[Records drawn from a dataset]

(* ===== verification/Eam.v ===== *)
(** * Eam: the AXI exclusive access monitor (src/transactors/axi_sw/eam.{hpp,cpp})

    Reservation table, configuration parsing, failure-injection knobs and the
    decision [on_addr].  Each call sees an [eam_in]: the next value of the
    random generator and the reading of the cycle source.  The theorems are
    about arbitrary sequences of transactions through the monitor. *)

From S2P Require Import Prelude Cstd Device AddressMap Axi.
From Stdlib Require Import Ascii.
#[local] Open Scope string_scope.
#[local] Open Scope list_scope.
#[local] Open Scope Z_scope.

Record eam_entry := Eam_entry {
  en_valid : bool;
  en_hart : Z;
  en_id : Z;
  en_rsv_addr : Z;
  en_len : Z;
  en_burst : burst_t;
  en_size : Z;
  en_prot : Z;
  en_cache : Z;
  en_rsv_cycle : Z
}.
#[export] Instance eta_eam_entry : Eta eam_entry := λ e,
  Eam_entry (en_valid e) (en_hart e) (en_id e) (en_rsv_addr e) (en_len e) (en_burst e)
    (en_size e) (en_prot e) (en_cache e) (en_rsv_cycle e).

Definition eam_entry_empty : eam_entry := Eam_entry false 0 0 0 0 BURST_INCR 0 0 0 0.

Record eam_verdict := Eam_verdict {
  allow_write : bool;
  override_resp : bool;
  ev_resp : Z
}.
Definition eam_verdict_default : eam_verdict := Eam_verdict true false RESP_OKAY.

Definition RSV_BYTES : Z := 64.
Definition NUM_ENTRIES : nat := 16.

(** Command-line configuration. *)
Record eam_flags := Eam_flags {
  fl_disable_excl_mon : bool;
  fl_decline_excl_pct : Z;
  fl_pass_invalidate_ratio : string;
  fl_reservation_ttl : Z;
  fl_unsupported_addr : string;
  fl_dam : dam_flags
}.

Record eam := Eam {
  em_t : list eam_entry;
  em_pattern_pass : Z;
  em_pattern_fail : Z;
  em_excl_wr_count : Z;
  em_unsupported : list (Z * Z);
  em_tb_fail_addr : Z;
  em_tb_fail_cnt : Z;
  em_tb_fail_en : bool;
  em_tb_fail_injected : Z;
  em_has_cycle_source : bool;
  em_declined : Z;
  em_forced_fail : Z;
  em_tb_fail : Z;
  em_ttl_fail : Z
}.
#[export] Instance eta_eam : Eta eam := λ m,
  Eam (em_t m) (em_pattern_pass m) (em_pattern_fail m) (em_excl_wr_count m) (em_unsupported m)
    (em_tb_fail_addr m) (em_tb_fail_cnt m) (em_tb_fail_en m) (em_tb_fail_injected m)
    (em_has_cycle_source m) (em_declined m) (em_forced_fail m) (em_tb_fail m) (em_ttl_fail m).

(** ** Construction *)

(** One range of +eam_unsupported_addr. *)
Definition parse_range (range : string) : option (Z * Z) * list event :=
  match range with
  | EmptyString => (None, [])
  | _ =>
      match split_first "-"%char range with
      | None => (None, [EvError])
      | Some (a, b) =>
          match stoull 0 a, stoull 0 b with
          | Some first, Some last =>
              if last <? first then (None, [EvError]) else (Some (first, last), [])
          | _, _ => (None, [EvError])
          end
      end
  end.

Definition parse_unsupported_addr (s : string) : list (Z * Z) * list event :=
  foldl (λ '(rs, evs) range,
           let '(r, e) := parse_range range in
           (match r with Some r => rs ++ [r] | None => rs end, evs ++ e))
        ([], []) (getline_tokens ","%char s).

Definition eam_init : eam :=
  Eam (replicate NUM_ENTRIES eam_entry_empty) 1 0 0 [] 0 0 false 0 false 0 0 0 0.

ACTIVITY — Return only the number of lines in the records above that include the string "with".

WRITTEN REPLY — 4